Exercise goal
Could you restate word for word every line of the records below, from the first one to the one holding "JSON fields keep"?

Data to use

(* ===== verification/BotWatch.v ===== *)
(** * The deposit watcher (contrib/pcnaibot/watch.mjs, lib/explorer.mjs)

    One tick: every issued address asked about in batches, the touched ones read,
    every open deposit re-driven through the gates, credited deposits re-checked.
    The explorer's answers are arguments, the budget that ends a tick among them;
    JSON fields keep their type, so an absent field is not a false one. The
    notices to users, the log and the heartbeat file are not modelled, nor are the
    reorg counters the tick only logs. *)

From S2P Require Import Prelude JsInt BotMoney BotDb BotInv BotBilling BotDeposits BotRewards BotStars BotJobs BotAddress BotPool BotWpcn.
Local Open Scope Z_scope.
Local Open Scope string_scope.

(** ** JSON fields *)

Inductive jv := JUndef | JNull | JBool (b : bool) | JInt (n : Z) | JString (s : string) | JOther.
#[export] Instance jv_eq_dec : EqDecision jv.
Proof. solve_decision. Defined.

Definition as_int (v : jv) : option Z := match v with JInt n => Some n | _ => None end.
Definition as_string (v : jv) : option string := match v with JString s => Some s | _ => None end.
Definition as_bool (v : jv) : option bool := match v with JBool b => Some b | _ => None end.
Definition is_truthy (v : jv) : bool :=
  match v with
  | JUndef | JNull => false | JBool b => b | JInt n => negb (n =? 0)%Z
  | JString s => negb (bool_decide (s = "")) | JOther => true
  end.
(** [a === b]; two objects are never the same one. *)
Definition js_same (a b : jv) : bool := match a with JOther => false | _ => bool_decide (a = b) end.

(** ** What the explorer answers (explorer.mjs) *)

Record index_block := {
  ix_stale : jv; ix_node_reachable : jv; ix_blocks_behind : jv; ix_indexed_height : jv }.

(** [indexHealth]: three fields and nothing else. *)
Definition indexHealth (idx : option index_block) : bool :=
  match idx with
  | None => false
  | Some i => js_same (ix_stale i) (JBool false) && js_same (ix_node_reachable i) (JBool true)
              && js_same (ix_blocks_behind i) (JInt 0)
  end.

(** The lifetime block, [LtOther] when it is there but no object. *)
Inductive lifetime := LtObject (tx_count received_sat : jv) | LtOther.
Record addr_entry := { en_address : string; en_used : jv; en_nested : option lifetime; en_top : option lifetime }.

Record touch := { to_touched : bool; to_counts : option (Z * Z) }.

Answer to this task
(* ===== verification/BotWatch.v ===== *)
(** * The deposit watcher (contrib/pcnaibot/watch.mjs, lib/explorer.mjs)

    One tick: every issued address asked about in batches, the touched ones read,
    every open deposit re-driven through the gates, credited deposits re-checked.
    The explorer's answers are arguments, the budget that ends a tick among them;
    JSON fields keep their type, so an absent field is not a false one. The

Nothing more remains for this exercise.